Türk Vatanının ve Türklük Camiasının şan ve şerefini dâhili ve harici her türlü tehlikelere karşı korumaktan ibaret olan vazifeni her an ifaya hazır ve amade olduğuna, benim ve büyük ulusumuzun tam bir inanç ve itimadımız vardır. Büyük Ulusumuzun orduya bahşettiği en son sistem fabrikalar ve silahlarla bir kat daha kuvvetlenerek büyük bir feragat-ı nefs ve istihkar-ı hayat ile her türlü vazifeyi ifaya müheyya olduğunuza eminim.”

Türk Tarihi’nin en zor döneminde Osmanlı Harbiyesi’nden mezun, son padişah Vahdettin Han veliaht iken O’nunla Emir Subayı olarak Avrupa’da da bulunmuş, İstiklal Harbimizin Baş Komutanı M. Kemal Paşa’nın vefatından 10 gün önce Kahraman Ordumuza son mesajı..

İstiklal Harbimizi küçümseyenlere ise, Y. K. Beyatlı’nın “26 Ağustos 1922” adlı şiirindeki Türk Ordusu’nun zaferi için Allah’a niyazı ile cevap vereceğim.

“Şu kopan fırtına Türk ordusudur yâ Rabbi.

Senin uğrunda ölen ordu, budur yâ Rabbi.

Tâ ki yükselsin ezanlarla müeyyed nâmın,

Galib et, çünkü bu son ordusudur İslâm’ın.”

Ağustos Ayı Aziz Milletimiz için neden mi bayram? Şu an ve gelecekte Medeniyet Coğrafyamızı doğrudan ilgilendiren birçok zafer ve önemli olay var.

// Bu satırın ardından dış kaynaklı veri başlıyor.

(** * cfupdater: the Cloudflare dynamic-DNS updater

    A shallow embedding of [src/cfupdater/cfdns.py] (the DNS client) and
    [src/cfupdater/cfupdater.py] (the update workflow and its scheduler),
    and the properties of the specification proved or refuted on it.

    The program talks to three outside parties: the HTTP session, the
    system resolver and the credential vault.  Their answers are inputs of
    the model (a [world]); what the program does to them is recorded as a
    trace of [event]s, so that "no upsert call is issued" is a statement
    about the trace. *)

From Stdlib Require Import String List ZArith Bool Lia.
Import ListNotations.
Open Scope string_scope.
Open Scope list_scope.
Open Scope Z_scope.
Set Warnings "-register-all".

(** ** Python values and exceptions *)

Module Py.

(** The values [response.json()] can produce.  A dict is the list of its
    items (keys are distinct in a Python dict; [get] finds the binding of
    the key).  JSON numbers are integers here. *)
Inductive pyval : Type :=
| PNone
| PBool (b : bool)
| PInt (n : Z)
| PStr (s : string)
| PList (l : list pyval)
| PDict (items : list (string * pyval)).

(** The exception classes that occur; all of them derive from [Exception].
    [gaierror] is [socket.gaierror], [RequestException] stands for what the
    [requests] session raises (connection errors, timeouts), and
    [JSONDecodeError] for a body that is not JSON. *)
Inductive exn : Type :=
| AttributeError
| TypeError
| IndexError
| KeyError
| JSONDecodeError
| RequestException
| OSError
| gaierror
| UnicodeError.

(** [isinstance(e, socket.gaierror)] *)
Definition is_gaierror (e : exn) : bool :=
  match e with gaierror => true | _ => false end.

(** The outcome of evaluating a Python expression. *)
Inductive res (A : Type) : Type :=
| Ok (a : A)
| Raise (e : exn).
Arguments Ok {A} a.
Arguments Raise {A} e.

(** [bool(v)] *)
Definition truthy (v : pyval) : bool :=
  match v with
  | PNone => false
  | PBool b => b
  | PInt n => negb (n =? 0)
  | PStr s => negb (s =? "")%string
  | PList l => match l with [] => false | _ => true end
  | PDict items => match items with [] => false | _ => true end
  end.

Fixpoint dict_get (items : list (string * pyval)) (key : string) (default : pyval)
  : pyval :=
  match items with
  | [] => default
  | (k, v) :: rest => if (k =? key)%string then v else dict_get rest key default
  end.

(** [v.get(key, default)]: only a dict has a [get]. *)
Definition py_get (v : pyval) (key : string) (default : pyval) : res pyval :=
  match v with
  | PDict items => Ok (dict_get items key default)
  | _ => Raise AttributeError
  end.

(** [v == s] for a str [s]. *)
Definition py_eq_str (v : pyval) (s : string) : bool :=
  match v with
  | PStr t => (t =? s)%string
  | _ => false
  end.

(** The elements [for x in v] goes through: the items of a list, the keys
    of a dict, the characters of a str; other values are not iterable. *)
Definition py_iter (v : pyval) : res (list pyval) :=
  match v with
  | PList l => Ok l
  | PDict items => Ok (map (fun kv => PStr (fst kv)) items)
  | PStr s => Ok (map (fun c => PStr (String c "")) (list_ascii_of_string s))
  | _ => Raise TypeError
  end.

(** [v[0]] *)
Definition py_index0 (v : pyval) : res pyval :=
  match v with
  | PList [] => Raise IndexError
  | PList (x :: _) => Ok x
  | PStr EmptyString => Raise IndexError
  | PStr (String c _) => Ok (PStr (String c ""))
  | PDict _ => Raise KeyError
  | _ => Raise TypeError
  end.

Definition is_dict (v : pyval) : bool :=
  match v with PDict _ => true | _ => false end.

End Py.
Import Py.

(** ** Requests, log records and traces *)

(** A formatted string, kept as the pieces of its f-string: literal text,
    interpolated values, the text of an exception, the current time. *)
Inductive piece : Type :=
| Lit (s : string)
| Val (v : pyval)
| ExcStr (e : exn)
| Now.

Definition fstring : Type := list piece.

(** The text of a formatted string all of whose arguments are str (there
    [str()] is the identity). *)
Fixpoint fstr_text (f : fstring) : option string :=
  match f with
  | [] => Some ""
  | Lit s :: rest => option_map (append s) (fstr_text rest)
  | Val (PStr s) :: rest => option_map (append s) (fstr_text rest)
  | _ :: _ => None
  end.

Inductive http_method : Type := GET | PUT | POST.

Record request : Type := mk_request {
  meth : http_method;
  url : fstring;
  headers : list (string * string);
  params : list (string * string);
  json_data : option pyval;
  timeout : Z
}.

Record response : Type := mk_response {
  status_code : Z;
  json : res pyval
}.

Inductive level : Type := INFO | WARNING | ERROR | FATAL.

(** What the program does to the outside, in order: the session of a
    cycle is opened and closed, a request is sent on it, the propagation
    check sleeps ([time.sleep]) and resolves the record name, the scheduler
    waits until an event entered with the delay [seconds] is due, a record
    is logged.  Time itself is not modelled. *)
Inductive event : Type :=
| SessionOpen
| SessionClose
| Request (r : request)
| Sleep (seconds : Z)
| GetHostByName (host : string)
| Delay (seconds : Z)
| Log (l : level) (msg : fstring).

(** The outside world of one workflow cycle: what the session answers to a
    request (a response, or an exception) and what the resolver answers. *)
Record world : Type := mk_world {
  session_request : request -> res response;
  gethostbyname : string -> res string
}.

(** ** Computations: a trace and a result or an exception *)

Definition M (A : Type) : Type := (list event * res A)%type.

26 Ağustos 1071 Malazgirt Zaferi –Anadolu’nun kapısını açtık.-

11 Ağustos 1473 Otlukbeli Zaferi

23 Ağustos 1514 Çaldıran Zaferi

24 Ağustos1516 Mercidabık Zaferi

29 Ağustos 1521 Belgrad’ın Fethi

29 Ağustos 1526 Mohaç Zaferi

1 Ağustos 1571 Kıbrıs’ın Fethi

4 Ağustos 1578 Vadis Seyl Savaşı

23 Ağustos 1921 Sakarya Meydan Savaşı’nın başlaması

26-30 Ağustos 1922 Büyük Taarruz –Anadolu’nun Müslüman ve Münevver Türk Milleti’nin Anayurdu olduğunu cihana duyurduk.

Tarihin kronolojik seyrine yukarıda da bakınız.

1578 Ağustos’undan, 1921 Eylül’üne kadar zafer yok…

Osmanlı’yı her hali ile övenler düşünsün. N. Fazıl Merhum diyor ya; “Ham yobaz Kaba softa!” diye. Bir dönemi kast ederek. Hepimiz bu dönemi düşünmeliyiz.

Osmanlı’yı ve maziyi reddedip, Cumhuriyet Türkiye’sinin kuruluş felsefesini göklere çıkartanlar da düşünsün. Bu kutlu mazinin neresindeyiz? Koca Cihan Devleti’nin mirasına ne kadar sahip çıktık?

Gençlerimize ve neslimize, geçmişteki yüce hedeflerimiz her an hatırlatılarak birlik ve beraberliğimiz pekiştirilmelidir.

İttihad-ı İslam, Turan, Devlet-i Ebed-Müddet, Nizam-ı Âlem, Osmanlı Barışı, İ’lâ-yı Kelimetullah, Kızıl Elma, Ümmete Öncülük, Mazlum insanlığı dert etme, Hilafet, Bilim, Fen ve Teknoloji gibi kavramlar, Türk Milleti’nin yüksek idealleri, geleceğimizi kurarken hareket noktamız olmalıdır.

Cemil Meriç’in “Muhteşem bir maziyi, daha muhteşem bir istikbale bağlayacak köprü olmak isterdim.” sözünü her ferdimiz kendisine şiar etmelidir.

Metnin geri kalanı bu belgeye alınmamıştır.